## DATA LISTING
(* ===== verification/CloudTypes.v ===== *)
(** * Instance types and offerings (karpenter's [pkg/cloudprovider], vendored)

    The data the providers exchange: resource lists, offerings (a capacity type
    in a zone, at a price), instance types, and the operations karpenter defines
    on them that this repository calls. *)

From S2P Require Import Prelude Effects Floats Labels Scheduling.

(** ** Quantities and resource lists

    A [resource.Quantity] is exact at a resolution of one nano-unit, which is
    finer than every quantity the code builds; [Value] and [MilliValue] round
    up, as in k8s.io/apimachinery. *)

Definition Nano : Z := 1000000000.
Notation Quantity := Z (only parsing).
Definition of_units (n : Z) : Quantity := (n * Nano)%Z.
Definition of_milli (n : Z) : Quantity := (n * 1000000)%Z.
Definition div_up (a b : Z) : Z := (- ((- a) / b))%Z.
Definition QValue (q : Quantity) : Z := div_up q Nano.
Definition QMilliValue (q : Quantity) : Z := div_up q 1000000.
Definition QIsZero (q : Quantity) : bool := (q =? 0)%Z.

Notation ResourceList := (gmap string Quantity).

Definition ResourceCPU : string := "cpu".
Definition ResourceMemory : string := "memory".
Definition ResourceEphemeralStorage : string := "ephemeral-storage".
Definition ResourcePods : string := "pods".

(** A missing entry of a resource list is the zero quantity. *)
Definition rl_get (l : ResourceList) (k : string) : Quantity := default 0%Z (l !! k).

Definition rl_merge2 (a b : ResourceList) : ResourceList :=
  union_with (λ x y, Some (x + y)%Z) a b.
Definition rl_merge (ls : list ResourceList) : ResourceList := foldl rl_merge2 ∅ ls.

(** [resources.Subtract]: the keys of the left operand. *)
Definition rl_subtract (lhs rhs : ResourceList) : ResourceList :=
  map_imap (λ k v, Some (v - rl_get rhs k)%Z) lhs.

(** [resources.Fits]. *)
Definition rl_fits (candidate total : ResourceList) : bool :=
  bool_decide (map_Forall (λ _ q, (0 <=? q)%Z = true) total)
  && bool_decide (map_Forall (λ k q, (q <=? rl_get total k)%Z = true) candidate).

(** ** Offerings and instance types *)

Record Offering := MkOffering {
  off_Requirements : Requirements;
  off_Price : price;
  off_Available : bool;
}.

Record InstanceTypeOverhead := MkOverhead {
  KubeReserved : ResourceList;
  SystemReserved : ResourceList;
  EvictionThreshold : ResourceList;
}.
Definition Overhead_Total (o : InstanceTypeOverhead) : ResourceList :=
  rl_merge [KubeReserved o; SystemReserved o; EvictionThreshold o].

Record InstanceType := MkInstanceType {
  it_Name : string;
  it_Requirements : Requirements;
  it_Offerings : list Offering;
  it_Capacity : ResourceList;
  it_Overhead : InstanceTypeOverhead;
}.

Definition Allocatable (i : InstanceType) : ResourceList :=
  rl_subtract (it_Capacity i) (Overhead_Total (it_Overhead i)).

Definition Available (ofs : list Offering) : list Offering := bfilter off_Available ofs.

Definition IsCompatible (reqs : Requirements) (o : Offering) : bool :=
  Compatible reqs (off_Requirements o) WellKnownLabels.

Definition Offerings_Compatible (reqs : Requirements) (ofs : list Offering) : list Offering :=
  bfilter (IsCompatible reqs) ofs.

Definition HasCompatible (reqs : Requirements) (ofs : list Offering) : bool :=
  existsb (IsCompatible reqs) ofs.

Definition offering_cheaper (a b : Offering) : bool := price_lt (off_Price a) (off_Price b).

(** [Cheapest] of a non-empty slice. *)
Definition Cheapest (ofs : list Offering) : option Offering := lo_min_by offering_cheaper ofs.

Definition launch_price (reqs : Requirements) (i : InstanceType) : price :=
  match Cheapest (Offerings_Compatible reqs (Available (it_Offerings i))) with
  | Some o => off_Price o
  | None => MaxPrice
  end.

Definition price_eq_name_less (reqs : Requirements) (i j : InstanceType) : bool :=
  let ip := launch_price reqs i in
  let jp := launch_price reqs j in
  if feq ip jp then str_ltb (it_Name i) (it_Name j) else price_lt ip jp.

Section instance_types.
Context {RT : GoRuntime}.

Definition OrderByPrice (reqs : Requirements) (its : list InstanceType) : list InstanceType :=
  sort_slice (price_eq_name_less reqs) its.

(** The minValues bookkeeping of [SatisfiesMinValues]: the values seen so far
    for every key with a minimum. *)
Definition min_keys (reqs : Requirements) : gmap string Z :=
  omap MinValues reqs.
Definition add_values (reqs : Requirements) (acc : gmap string (gset string)) (it : InstanceType)
    : gmap string (gset string) :=
  map_imap (λ k _, Some (values (Get (it_Requirements it) k) ∪ default ∅ (acc !! k)))
    (min_keys reqs).
Definition min_satisfied (reqs : Requirements) (acc : gmap string (gset string)) : bool :=
  bool_decide (map_Forall (λ k vs,
    (default 0 (min_keys reqs !! k) <=? Z.of_nat (size vs))%Z = true) acc).

(** Does some prefix of the instance types satisfy every minimum? *)
Fixpoint min_values_from (reqs : Requirements) (acc : gmap string (gset string))
    (last_ok : bool) (its : list InstanceType) : bool :=
  match its with
  | [] => last_ok
  | it :: its' =>
      let acc' := add_values reqs acc it in
      if min_satisfied reqs acc' then true else min_values_from reqs acc' false its'
  end.
Definition SatisfiesMinValues (reqs : Requirements) (its : list InstanceType) : bool :=
  negb (HasMinValues reqs) || min_values_from reqs ∅ true its.

Definition Truncate (reqs : Requirements) (maxItems : nat) (its : list InstanceType)
    : result (list InstanceType) :=
  let truncated := take maxItems (OrderByPrice reqs its) in
  if HasMinValues reqs && negb (SatisfiesMinValues reqs truncated)
  then Err (WrapError "validating minValues" (ErrorString "minValues requirement is not met"))
  else Ok truncated.
End instance_types.

(** ** Lemmas *)

#[export] Instance offering_cheaper_swo : StrictWeakOrder offering_cheaper.
Proof.
  constructor; intros; unfold offering_cheaper in *;
    [by apply swo_asym | by eapply swo_neg_trans].
Qed.

Lemma elem_of_Available o ofs : o ∈ Available ofs ↔ off_Available o = true ∧ o ∈ ofs.
Proof. apply elem_of_bfilter. Qed.

Lemma HasCompatible_spec reqs ofs :
  HasCompatible reqs ofs = true ↔ ∃ o, o ∈ ofs ∧ IsCompatible reqs o = true.
Proof.
  unfold HasCompatible. rewrite existsb_exists. by setoid_rewrite <- list_elem_of_In.
Qed.

Lemma Cheapest_spec ofs o :
  Cheapest ofs = Some o → o ∈ ofs ∧ ∀ o', o' ∈ ofs → fle (off_Price o) (off_Price o') = true.
Proof.
  intros H. apply lo_min_by_spec in H as [Hin Hmin]; [|apply _]. split; [done|].
  intros o' Ho'. apply price_le_not_lt. by apply Hmin.
Qed.

Lemma Cheapest_None ofs : Cheapest ofs = None ↔ ofs = [].
Proof. destruct ofs; naive_solver. Qed.

Lemma rl_subtract_lookup lhs rhs k :
  rl_subtract lhs rhs !! k = (λ v, (v - rl_get rhs k)%Z) <$> lhs !! k.
Proof. unfold rl_subtract. rewrite map_lookup_imap. by destruct (lhs !! k). Qed.

#[export] Instance price_eq_name_less_swo reqs : StrictWeakOrder (price_eq_name_less reqs).
Proof.
  set (lt1 := λ i j : InstanceType, price_lt (launch_price reqs i) (launch_price reqs j)).
  set (lt2 := λ i j : InstanceType, str_ltb (it_Name i) (it_Name j)).
  assert (StrictWeakOrder lt1) by (constructor; intros; unfold lt1 in *;
    [by apply swo_asym | by eapply swo_neg_trans]).
  assert (StrictWeakOrder lt2) by (constructor; intros; unfold lt2 in *;
    [by apply swo_asym | by eapply swo_neg_trans]).
  assert (∀ i j, price_eq_name_less reqs i j =
    (if negb (lt1 i j) && negb (lt1 j i) then lt2 i j else lt1 i j)) as Heq.
  { intros i j. unfold price_eq_name_less, lt1, lt2.
    pose proof (feq_price (launch_price reqs i) (launch_price reqs j)).
    destruct (feq _ _), (price_lt _ _), (price_lt _ _); simpl; naive_solver. }
  pose proof (lex_swo lt1 lt2) as [Ha Hn]. constructor.
  - intros x y. rewrite !Heq. apply Ha.
  - intros x y z. rewrite !Heq. apply Hn.
Qed.

Section instance_types_lemmas.
Context {RT : GoRuntime}.

Lemma Truncate_elem reqs n its r it : Truncate reqs n its = Ok r → it ∈ r → it ∈ its.
Proof.
  unfold Truncate, OrderByPrice. destruct (_ && _); [done|]. intros [= <-] Hin.
  apply elem_of_take in Hin as (k & Hk & _).
  eapply elem_of_sort_slice, list_elem_of_lookup_2, Hk.
Qed.

Lemma Truncate_length reqs n its r : Truncate reqs n its = Ok r → length r ≤ n.
Proof.
  unfold Truncate. destruct (_ && _); [done|]. intros [= <-].
  rewrite length_take. lia.
Qed.

(** What is cut off is not better than anything that is kept. *)
Lemma Truncate_cheapest reqs n its r it :
  Truncate reqs n its = Ok r → it ∈ its → it ∉ r →
  ∀ kept, kept ∈ r → price_eq_name_less reqs it kept = false.
Proof.
  unfold Truncate, OrderByPrice. destruct (_ && _); [done|]. intros [= <-] Hit Hnot kept Hk.
  set (l := sort_slice _ _) in *.
  assert (StronglySorted (not_after (price_eq_name_less reqs)) l) as Hs
    by (apply sort_slice_sorted; apply _).
  assert (it ∈ drop n l) as Hd.
  { assert (it ∈ l) as Hl by by apply elem_of_sort_slice.
    rewrite <- (take_drop n l) in Hl. apply elem_of_app in Hl as [?|?]; done. }
  rewrite <- (take_drop n l) in Hs.
  by apply (StronglySorted_app_1_elem_of _ _ _ kept it Hs).
Qed.
End instance_types_lemmas.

## WHAT THE TASK ASKS
If a line in the entries holds the word "Hmin", count it. Report the total only.

## EXERCISE RESULT
2